--- Entries provided ---
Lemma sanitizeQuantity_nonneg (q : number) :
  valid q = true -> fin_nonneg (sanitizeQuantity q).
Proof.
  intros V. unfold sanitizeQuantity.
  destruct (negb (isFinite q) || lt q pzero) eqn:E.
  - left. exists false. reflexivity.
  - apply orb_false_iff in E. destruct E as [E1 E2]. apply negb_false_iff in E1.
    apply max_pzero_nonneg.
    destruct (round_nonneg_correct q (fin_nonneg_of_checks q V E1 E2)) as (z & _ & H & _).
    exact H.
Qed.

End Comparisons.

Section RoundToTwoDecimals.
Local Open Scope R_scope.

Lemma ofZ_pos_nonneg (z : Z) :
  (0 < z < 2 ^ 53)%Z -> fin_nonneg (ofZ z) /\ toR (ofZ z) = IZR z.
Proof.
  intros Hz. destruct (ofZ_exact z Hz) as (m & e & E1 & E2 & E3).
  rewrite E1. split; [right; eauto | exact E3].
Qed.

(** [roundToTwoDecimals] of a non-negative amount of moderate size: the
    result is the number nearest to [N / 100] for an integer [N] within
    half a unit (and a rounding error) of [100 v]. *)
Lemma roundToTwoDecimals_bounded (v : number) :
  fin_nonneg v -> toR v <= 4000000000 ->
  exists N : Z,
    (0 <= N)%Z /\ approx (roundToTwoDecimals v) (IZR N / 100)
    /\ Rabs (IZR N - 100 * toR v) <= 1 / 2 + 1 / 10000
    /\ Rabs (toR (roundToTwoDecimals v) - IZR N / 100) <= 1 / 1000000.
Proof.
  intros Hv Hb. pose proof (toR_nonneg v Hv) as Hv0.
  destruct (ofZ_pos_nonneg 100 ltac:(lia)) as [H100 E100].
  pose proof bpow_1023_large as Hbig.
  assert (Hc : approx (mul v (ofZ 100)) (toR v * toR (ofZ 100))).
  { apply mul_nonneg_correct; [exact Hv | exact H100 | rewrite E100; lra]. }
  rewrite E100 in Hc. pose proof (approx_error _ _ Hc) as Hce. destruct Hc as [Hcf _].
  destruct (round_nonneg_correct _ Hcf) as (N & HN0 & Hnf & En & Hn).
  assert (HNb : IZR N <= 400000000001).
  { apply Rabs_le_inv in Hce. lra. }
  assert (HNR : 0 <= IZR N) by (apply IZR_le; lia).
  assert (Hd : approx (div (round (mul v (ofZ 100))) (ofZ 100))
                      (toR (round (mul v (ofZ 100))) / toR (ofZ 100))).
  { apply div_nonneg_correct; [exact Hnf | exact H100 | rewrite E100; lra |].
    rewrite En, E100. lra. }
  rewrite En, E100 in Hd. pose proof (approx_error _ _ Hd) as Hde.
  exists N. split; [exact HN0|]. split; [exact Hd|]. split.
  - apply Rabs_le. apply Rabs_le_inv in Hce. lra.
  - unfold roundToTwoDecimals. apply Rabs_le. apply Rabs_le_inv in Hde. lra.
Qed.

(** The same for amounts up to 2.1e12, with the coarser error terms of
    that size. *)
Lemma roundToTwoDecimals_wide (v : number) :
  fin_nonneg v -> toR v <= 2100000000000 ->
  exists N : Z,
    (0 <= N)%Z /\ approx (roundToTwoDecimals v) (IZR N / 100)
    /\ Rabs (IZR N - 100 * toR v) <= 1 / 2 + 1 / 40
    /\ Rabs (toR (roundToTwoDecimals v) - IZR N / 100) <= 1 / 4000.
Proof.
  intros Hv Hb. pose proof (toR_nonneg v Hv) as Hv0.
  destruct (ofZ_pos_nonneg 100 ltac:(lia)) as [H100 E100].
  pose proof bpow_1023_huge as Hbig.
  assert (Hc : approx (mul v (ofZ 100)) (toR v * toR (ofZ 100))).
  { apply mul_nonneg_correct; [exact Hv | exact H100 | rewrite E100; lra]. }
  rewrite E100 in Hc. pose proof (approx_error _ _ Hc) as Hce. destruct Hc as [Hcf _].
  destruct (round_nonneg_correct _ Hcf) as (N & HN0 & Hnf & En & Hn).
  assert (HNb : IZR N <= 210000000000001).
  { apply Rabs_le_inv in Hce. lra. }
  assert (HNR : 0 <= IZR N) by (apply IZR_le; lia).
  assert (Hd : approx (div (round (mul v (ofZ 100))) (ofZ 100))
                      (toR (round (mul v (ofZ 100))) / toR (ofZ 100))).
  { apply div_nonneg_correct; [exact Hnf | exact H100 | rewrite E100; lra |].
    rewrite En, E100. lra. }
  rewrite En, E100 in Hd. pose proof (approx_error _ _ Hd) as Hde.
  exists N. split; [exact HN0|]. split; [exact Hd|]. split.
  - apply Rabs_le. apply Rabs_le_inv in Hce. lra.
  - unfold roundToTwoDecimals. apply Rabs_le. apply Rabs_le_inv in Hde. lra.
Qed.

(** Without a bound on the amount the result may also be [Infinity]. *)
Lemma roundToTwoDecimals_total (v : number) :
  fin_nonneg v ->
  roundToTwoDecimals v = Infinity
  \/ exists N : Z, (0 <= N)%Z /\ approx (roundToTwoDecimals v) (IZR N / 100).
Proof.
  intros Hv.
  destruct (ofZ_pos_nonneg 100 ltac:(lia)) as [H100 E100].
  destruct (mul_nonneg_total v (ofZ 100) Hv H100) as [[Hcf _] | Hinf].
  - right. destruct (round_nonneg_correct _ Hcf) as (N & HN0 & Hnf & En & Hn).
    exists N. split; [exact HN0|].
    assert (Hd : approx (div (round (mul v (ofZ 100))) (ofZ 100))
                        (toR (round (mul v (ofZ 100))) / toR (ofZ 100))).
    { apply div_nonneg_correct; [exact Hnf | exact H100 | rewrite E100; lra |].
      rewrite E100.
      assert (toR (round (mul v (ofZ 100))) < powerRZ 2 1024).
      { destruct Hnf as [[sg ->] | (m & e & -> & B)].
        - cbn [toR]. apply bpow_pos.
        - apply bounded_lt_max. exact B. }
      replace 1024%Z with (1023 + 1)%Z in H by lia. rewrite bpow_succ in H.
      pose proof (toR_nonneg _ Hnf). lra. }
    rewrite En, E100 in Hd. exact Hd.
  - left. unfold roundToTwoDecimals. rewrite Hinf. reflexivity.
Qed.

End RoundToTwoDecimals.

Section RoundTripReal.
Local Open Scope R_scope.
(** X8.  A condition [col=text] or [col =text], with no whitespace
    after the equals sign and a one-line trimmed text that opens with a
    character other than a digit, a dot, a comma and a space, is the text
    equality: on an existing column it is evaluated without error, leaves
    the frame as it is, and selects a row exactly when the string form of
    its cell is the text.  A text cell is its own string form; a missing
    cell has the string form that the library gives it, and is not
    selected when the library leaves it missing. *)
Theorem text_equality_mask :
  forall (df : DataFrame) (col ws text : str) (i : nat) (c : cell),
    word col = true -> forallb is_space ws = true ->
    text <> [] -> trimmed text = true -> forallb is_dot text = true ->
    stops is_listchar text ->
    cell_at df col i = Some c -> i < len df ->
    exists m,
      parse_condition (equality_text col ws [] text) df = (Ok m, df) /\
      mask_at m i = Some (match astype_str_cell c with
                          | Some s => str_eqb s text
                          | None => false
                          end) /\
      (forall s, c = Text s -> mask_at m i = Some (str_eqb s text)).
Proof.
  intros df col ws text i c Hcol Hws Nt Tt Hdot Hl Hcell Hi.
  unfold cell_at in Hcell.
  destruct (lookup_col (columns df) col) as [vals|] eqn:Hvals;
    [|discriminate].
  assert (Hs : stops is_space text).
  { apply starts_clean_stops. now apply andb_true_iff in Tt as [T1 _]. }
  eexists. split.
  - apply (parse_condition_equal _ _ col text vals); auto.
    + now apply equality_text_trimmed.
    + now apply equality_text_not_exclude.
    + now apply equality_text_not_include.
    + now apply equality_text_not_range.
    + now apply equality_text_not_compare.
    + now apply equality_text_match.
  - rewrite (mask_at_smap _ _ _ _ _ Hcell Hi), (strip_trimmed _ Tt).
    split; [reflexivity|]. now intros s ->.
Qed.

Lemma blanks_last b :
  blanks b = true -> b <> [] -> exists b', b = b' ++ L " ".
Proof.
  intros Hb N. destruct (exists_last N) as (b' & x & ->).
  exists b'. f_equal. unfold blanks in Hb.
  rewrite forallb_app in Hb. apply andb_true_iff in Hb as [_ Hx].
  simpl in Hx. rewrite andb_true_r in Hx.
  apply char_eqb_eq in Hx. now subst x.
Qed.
---
Instructions to follow »
Using the entries above, quote each line verbatim from the first through the line that contains "Lemma ofZ_pos_nonneg (z".

Result »
Lemma sanitizeQuantity_nonneg (q : number) :
  valid q = true -> fin_nonneg (sanitizeQuantity q).
Proof.
  intros V. unfold sanitizeQuantity.
  destruct (negb (isFinite q) || lt q pzero) eqn:E.
  - left. exists false. reflexivity.
  - apply orb_false_iff in E. destruct E as [E1 E2]. apply negb_false_iff in E1.
    apply max_pzero_nonneg.
    destruct (round_nonneg_correct q (fin_nonneg_of_checks q V E1 E2)) as (z & _ & H & _).
    exact H.
Qed.

End Comparisons.

Section RoundToTwoDecimals.
Local Open Scope R_scope.

Lemma ofZ_pos_nonneg (z : Z) :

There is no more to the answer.